The Arithmeum is proud to be the first museum to present a notable advance in semiconductor technology: a silicon monocrystal with a diameter of 300 mm.
Silicon monocrystals comprise the basic element of chip production. Silicon is, after oxygen, the second most common chemical element on earth. In a lengthy process of highly developed and optimally coordinated production steps, sand is converted into a pure silicon monocrystal, from which a thin disc, a so-called wafer, is cut. In order for this wafer to be usable in semiconductor technology, it has to fulfill the following criteria: extreme chemical purity, nearly perfect crystal structure throughout, and a geometrically faultless surface.
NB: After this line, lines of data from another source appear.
(** * hf_eolus_sar_ingestion: the STAC catalog builder and the resilient writer

    A shallow embedding of [scripts/parquet_stac_utils.py] and
    [scripts/build_sar_catalog.py], followed by the properties proved
    about them.  Python exceptions are values of [exn] carried by the
    [result] type; side effects (writes, sleeps, prints) are recorded
    in explicit event lists. *)

From Stdlib Require Import ZArith QArith List String Ascii Bool Lia Lqa.
From Stdlib Require Import Permutation Sorted OrderedTypeEx.
From stdpp Require Import base gmap strings.

Import ListNotations.
Local Open Scope string_scope.
Local Open Scope list_scope.
Local Open Scope Z_scope.

(* ================================================================== *)
(** * Python values shared by both scripts *)
(* ================================================================== *)

Module Py.

(** The exception classes that the two scripts and the library calls
    they make can raise.  The named classes are built from a single
    message.  [Custom] stands for any other class that does not derive
    from [OSError], by its name; [init_error] is the message of the
    [TypeError] raised when the class is called with one string, for a
    class whose constructor has other required arguments (PySTAC's
    [GetSchemaError(href, error)] is one), and [None] for a class that
    accepts such a call. *)
Inductive pyclass :=
| OSError | FileNotFoundError | PermissionError
| ValueError | TypeError | RuntimeError | OverflowError
| WKBReadingError | STACValidationError
| Custom (name : string) (init_error : option string).

(** [issubclass(c, OSError)], as tested by [except OSError]. *)
Definition is_OSError (c : pyclass) : bool :=
  match c with
  | OSError | FileNotFoundError | PermissionError => true
  | _ => false
  end.

(** An exception instance: its class, [str(e)], and the optional
    [errors] attribute that validation errors expose. *)
Record exn := Exn {
  exn_class : pyclass;
  exn_msg : string;
  exn_errors : option (list string)
}.

(** A call either returns a value or raises. *)
Inductive result (A : Type) :=
| Ok (a : A)
| Raise (e : exn).
Arguments Ok {A} a.
Arguments Raise {A} e.

Definition bind {A B} (r : result A) (k : A -> result B) : result B :=
  match r with
  | Ok a => k a
  | Raise e => Raise e
  end.

Notation "'let*' x := c 'in' k" := (bind c (fun x => k))
  (at level 10, x name, c at level 100, k at level 200).
Notation "'let*' ' p := c 'in' k" :=
  (bind c (fun x => match x with p => k end))
  (at level 10, p pattern, c at level 100, k at level 200).

(** [needle in hay] on [str]. *)
Fixpoint contains (needle hay : string) : bool :=
  String.prefix needle hay ||
  match hay with
  | EmptyString => false
  | String _ hay' => contains needle hay'
  end.

(** [range(lo, hi)]. *)
Definition py_range (lo hi : Z) : list Z :=
  List.map (fun i => lo + Z.of_nat i) (seq 0 (Z.to_nat (hi - lo))).

(** [cls(msg)]: the instance built from one string, or the
    [TypeError] of a constructor that cannot be called with it. *)
Definition instantiate (cls : pyclass) (msg : string) : result exn :=
  match cls with
  | Custom _ (Some err) => Raise (Exn TypeError err None)
  | _ => Ok (Exn cls msg None)
  end.

(** The largest whole number of seconds that fits the interpreter's
    signed 64-bit count of nanoseconds, [(2^63 - 1) // 10^9]. *)
Definition SLEEP_MAX : Z := 9223372036.

(** [time.sleep(secs)] for an [int]: the length is first converted to
    nanoseconds, [OverflowError] when it does not fit, whatever its
    sign; a negative length is then refused with [ValueError]; the
    system call that waits comes last, and [os_outcome] is what it
    does ([None]: it returns after the wait, [Some e]: it is refused or
    interrupted and [e] is raised). *)
Definition time_sleep (os_outcome : option exn) (secs : Z) : result unit :=
  if (secs <? - SLEEP_MAX) || (SLEEP_MAX <? secs)
  then Raise (Exn OverflowError
                "timestamp too large to convert to C _PyTime_t" None)
  else if secs <? 0
  then Raise (Exn ValueError "sleep length must be non-negative" None)
  else match os_outcome with
       | Some e => Raise e
       | None => Ok tt
       end.

End Py.
Import Py.

(* ================================================================== *)
(** * scripts/parquet_stac_utils.py *)
(* ================================================================== *)

Module ParquetStacUtils.

Section Writer.

(** The table and the filesystem handle are passed through to
    [pyarrow] untouched. *)
Variables (Table FileSystem : Type).

(** The keyword arguments assembled for [pq.write_to_dataset]. *)
Record write_kwargs := WriteKwargs {
  kw_root_path : string;
  kw_partition_cols : list string;
  kw_filesystem : FileSystem;
  kw_basename_template : option string
}.

(** What the function does to the outside world, in order. *)
Inductive event :=
| EvWrite (attempt : Z) (table : Table) (kw : write_kwargs)
| EvSleep (secs : Z).

(** The outside world as seen by the caller: the outcome of the
    [attempt]-th call of [pq.write_to_dataset] ([None]: it returns,
    [Some e]: it raises [e]), and what the system call does for the
    sleep that follows that attempt. *)
Record backend := Backend {
  write_to_dataset : Z -> option exn;
  sleep_outcome : Z -> option exn
}.

(** [if basename_template: write_kwargs["basename_template"] = ...]:
    [None] and the empty string are both falsy. *)
Definition build_kwargs (root_path : string) (partition_cols : list string)
    (filesystem : FileSystem) (basename_template : option string) : write_kwargs :=
  WriteKwargs root_path partition_cols filesystem
    (match basename_template with
     | Some EmptyString => None
     | t => t
     end).

(** The throttling test of the [except OSError] handler. *)
Definition is_throttling (e : exn) : bool :=
  is_OSError (exn_class e) && contains "SLOW_DOWN" (exn_msg e).

(** The body of [for attempt in range(1, retries + 1)], over the
    attempt numbers that remain. *)
Fixpoint retry_loop (store : backend) (table : Table) (kw : write_kwargs)
    (retries backoff : Z) (attempts : list Z) : list event * result unit :=
  match attempts with
  | [] => ([], Ok tt)
  | attempt :: rest =>
      match write_to_dataset store attempt with
      | None => ([EvWrite attempt table kw], Ok tt)
      | Some e =>
          if is_OSError (exn_class e) then
            if contains "SLOW_DOWN" (exn_msg e) && (attempt <? retries) then
              let wait := backoff * 2 ^ (attempt - 1) in
              match time_sleep (sleep_outcome store attempt) wait with
              | Raise e' => ([EvWrite attempt table kw], Raise e')
              | Ok _ =>
                  let '(tr, r) := retry_loop store table kw retries backoff rest in
                  (EvWrite attempt table kw :: EvSleep wait :: tr, r)
              end
            else ([EvWrite attempt table kw], Raise e)
          else ([EvWrite attempt table kw], Raise e)
      end
  end.

Definition default_retries : Z := 5.
Definition default_backoff : Z := 5.

Definition write_dataset_with_retry (store : backend) (table : Table)
    (root_path : string) (partition_cols : list string)
    (filesystem : FileSystem) (retries backoff : option Z)
    (basename_template : option string) : list event * result unit :=
  let retries := default default_retries retries in
  let backoff := default default_backoff backoff in
  retry_loop store table
    (build_kwargs root_path partition_cols filesystem basename_template)
    retries backoff (py_range 1 (retries + 1)).

(** The loop as it stands on entering attempt [n]. *)
Definition run_from (store : backend) (table : Table) (kw : write_kwargs)
    (retries backoff : Z) (n : Z) : list event * result unit :=
  retry_loop store table kw retries backoff (py_range n (retries + 1)).

(** Observations on a trace. *)
Definition is_write (ev : event) : bool :=
  match ev with EvWrite _ _ _ => true | EvSleep _ => false end.

Definition attempts_made (tr : list event) : nat :=
  List.length (List.filter is_write tr).

Definition sleeps (tr : list event) : list Z :=
  flat_map (fun ev => match ev with EvSleep s => [s] | _ => [] end) tr.

Definition seconds_slept (tr : list event) : Z :=
  fold_right Z.add 0 (sleeps tr).

End Writer.

Arguments EvWrite {Table FileSystem} attempt table kw.
Arguments EvSleep {Table FileSystem} secs.
Arguments WriteKwargs {FileSystem} _ _ _ _.
Arguments build_kwargs {FileSystem} _ _ _ _.
Arguments retry_loop {Table FileSystem} _ _ _ _ _ _.
Arguments run_from {Table FileSystem} _ _ _ _ _ _.
Arguments write_dataset_with_retry {Table FileSystem} _ _ _ _ _ _ _ _.
Arguments attempts_made {Table FileSystem} _.
Arguments sleeps {Table FileSystem} _.
Arguments seconds_slept {Table FileSystem} _.

End ParquetStacUtils.

(* ================================================================== *)
(** * Python [float] and [datetime] values *)
(* ================================================================== *)

Module Float.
The production chain begins with quartz sand from which raw silicon is extracted in an electrothermal process. This is converted to polysilicon via an intermediate step involving trichlorosilane. In a final step this is melted at a temperature of 1400 degrees C and a pure silicon monocrystal is grown by means of a tiny starter crystal. In the past, the largest silicon monocrystals had a diameter of up to 200 mm. A new, far more sophisticated production process now allows the formation of silicon monocrystals with a diameter of 300 mm. This increases the yield by a factor of 2.24, and up to 260 chips can now be placed on one wafer, which will accommodate around 10 billion transistors.
The firm Wacker Siltronic has, with the kind support of the firm Solar World AG, presented this 155 cm high silicon monocrystal with a diameter of 300 mm and a weight of 216 kg to the Arithmeum. This one monocrystal would yield 1000 wafers worth a sum total of 1.5 million dollars.